Updates to our Terms of Use

We are updating our Terms of Use. Please carefully review the updated Terms before proceeding to our website.

Wednesday, March 27, 2024 | Back issues
Courthouse News Service Courthouse News Service

Medical Marijuana User|Loses 1 of 3 Cases

LAS CRUCES, N.M. (CN) - A federal judge dismissed a lawsuit from a New Mexico man who sought permission to carry medical marijuana through Border Patrol checkpoints.

Raymundo Marrufo, of Deming, buys state-authorized cannabis from a dispensary in Las Cruces, 60 miles from his home. To travel to and from the dispensary he must pass through a Border Patrol checkpoint.

Officers at the checkpoint ask him, "Do you have any illegal drugs?" Marrufo said in his November 2015 lawsuit against the Border Patrol.

Because marijuana is a Schedule I drug under federal law, it is illegal under the Controlled Substances Act. So if Marrufo answers "Yes," he risks being charged as a drug smuggler, but if he answers "No," he could be charged with lying to a federal agent.

His lawsuit cited the Rohrabacher Amendment, a federal law that precludes any federal agency from using federal money to enforce laws that interfere with state medical marijuana laws. He sought an injunction stopping the Border Patrol from questioning citizens about possession of medical marijuana.

U.S. District Judge William P. Johnson dismissed the lawsuit without prejudice, finding that the Rohrabacher Amendment "applies to the Department of Justice, while the Border Patrol is under the Department of Homeland Security."

However, Marrufo's attorney Jason Flores-Williams, in Denver, said that if Marrufo or any other medical marijuana user were to be prosecuted for carrying cannabis through a Border Patrol checkpoint, it would likely be the Department of Justice to prosecute the case.
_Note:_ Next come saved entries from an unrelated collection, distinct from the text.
(* ===== verification/FileSystem.v ===== *)
(** * FileSystem: what the program uses of package os and path/filepath

    A file system is a list of entries by path; a path is the list of its
    components, so [filepath.Join] and [filepath.Clean] act on lists.  Links are
    followed where they are the last component of a path.  Each system call
    either fails with a number and changes nothing, or does what it says at
    once; time stamps are not kept. *)

From S2P Require Import Prelude GoStrings Effects GoStd GoText.
Local Open Scope Z_scope.

(** ** Paths *)

Notation Path := (list string).

Definition slash : Ascii.ascii := ascii_of 47.

(** One component more, on an absolute path. *)
Definition step_path (p : Path) (c : string) : Path :=
  if String.eqb c "" || String.eqb c "." then p
  else if String.eqb c ".." then removelast p else p ++ [c].

(** [filepath.Join] of an absolute path and a name. *)
Definition join (p : Path) (name : string) : Path := fold_left step_path (Split name slash) p.

Definition path_text (p : Path) : string := "/" +:+ Join "/" p.

(** The components [filepath.Clean] leaves of a relative path. *)
Definition step_relative (p : Path) (c : string) : Path :=
  if String.eqb c "" || String.eqb c "." then p
  else if String.eqb c ".." then
    match rev p with
    | d :: _ => if String.eqb d ".." then p ++ [".."] else removelast p
    | [] => [".."]
    end
  else p ++ [c].

(** [filepath.Clean] *)
Definition Clean (s : string) : string :=
  if HasPrefix s "/" then path_text (join [] s)
  else match fold_left step_relative (Split s slash) [] with
       | [] => "."
       | p => Join "/" p
       end.

(** What follows the directory in the path. *)
Fixpoint strip (d p : Path) : option Path :=
  match d, p with
  | [], _ => Some p
  | a :: d', b :: p' => if String.eqb a b then strip d' p' else None
  | _ :: _, [] => None
  end.

Definition under (d p : Path) : bool := match strip d p with Some _ => true | None => false end.

(** Neither lies in the other. *)
Definition apart (p q : Path) : bool := negb (under p q) && negb (under q p).

Definition path_eqb (p q : Path) : bool := bool_decide (p = q).

Fixpoint path_leb (p q : Path) : bool :=
  match p, q with
  | [], _ => true
  | _ :: _, [] => false
  | a :: p', b :: q' =>
      match String.compare a b with Lt => true | Gt => false | Eq => path_leb p' q' end
  end.

(** ** Entries *)

Inductive Kind : Type := KFile (data : string) | KDir | KLink (target : Path).

Record Entry : Type := mkEntry { e_kind : Kind; e_mode : Z; e_uid : Z; e_gid : Z }.
#[export] Instance eta_Entry : Eta Entry := fun e => mkEntry (e_kind e) (e_mode e) (e_uid e) (e_gid e).

#[export] Instance Kind_eq_dec : EqDecision Kind.
Proof. solve_decision. Defined.
#[export] Instance Entry_eq_dec : EqDecision Entry.
Proof. solve_decision. Defined.

Definition is_dir (e : Entry) : bool := match e_kind e with KDir => true | _ => false end.
Definition is_link (e : Entry) : bool := match e_kind e with KLink _ => true | _ => false end.
Definition is_file (e : Entry) : bool := match e_kind e with KFile _ => true | _ => false end.

(** The newest entry of a path counts. *)
Definition FS : Type := list (Path * Entry).

Fixpoint find_path (fs : FS) (p : Path) : option Entry :=
  match fs with
  | [] => None
  | (q, e) :: fs' => if path_eqb q p then Some e else find_path fs' p
  end.

(** The root is always there. *)
Definition lookup_path (fs : FS) (p : Path) : option Entry :=
  match p with [] => Some (mkEntry KDir 493 0 0) | _ => find_path fs p end.

Definition put (p : Path) (e : Entry) (fs : FS) : FS :=
  (p, e) :: List.filter (fun qe => negb (path_eqb (fst qe) p)) fs.

Definition drop_tree (p : Path) (fs : FS) : FS := List.filter (fun qe => negb (under p (fst qe))) fs.

(** The entries below a path under their paths below another. *)
Definition move_path (src dst p : Path) : Path :=
  match strip src p with Some rest => dst ++ rest | None => p end.
Definition move_tree (src dst : Path) (fs : FS) : FS :=
  map (fun qe => (move_path src dst (fst qe), snd qe)) (drop_tree dst fs).

(** At most forty links in a row. *)
Fixpoint follow_links (fuel : nat) (fs : FS) (p : Path) : option Path :=
  match lookup_path fs p with
  | Some (mkEntry (KLink target) _ _ _) =>
      match fuel with O => None | S n => follow_links n fs target end
  | _ => Some p
  end.
Definition follow (fs : FS) (p : Path) : option Path := follow_links 40 fs p.

Definition parent (p : Path) : Path := removelast p.

(** The number for a path that is not there: [ENOTDIR] when an ancestor is no
    directory. *)
Fixpoint blocked (fs : FS) (done rest : Path) : bool :=
  match rest with
  | [] | [_] => false
  | c :: rest' =>
      match lookup_path fs (done ++ [c]) with
      | Some e => negb (is_dir e || is_link e) || blocked fs (done ++ [c]) rest'
      | None => false
      end
  end.
Definition missing (fs : FS) (p : Path) : Errno := if blocked fs [] p then ENOTDIR else ENOENT.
Marrufo is pursuing a similar case in state court, and a third lawsuit against the New Mexico Department of Health, for failing to provide delivery of medical marijuana to patients in areas which that a dispensary.

Categories / Uncategorized

Subscribe to Closing Arguments

Sign up for new weekly newsletter Closing Arguments to get the latest about ongoing trials, major litigation and hot cases and rulings in courthouses around the U.S. and the world.

Loading...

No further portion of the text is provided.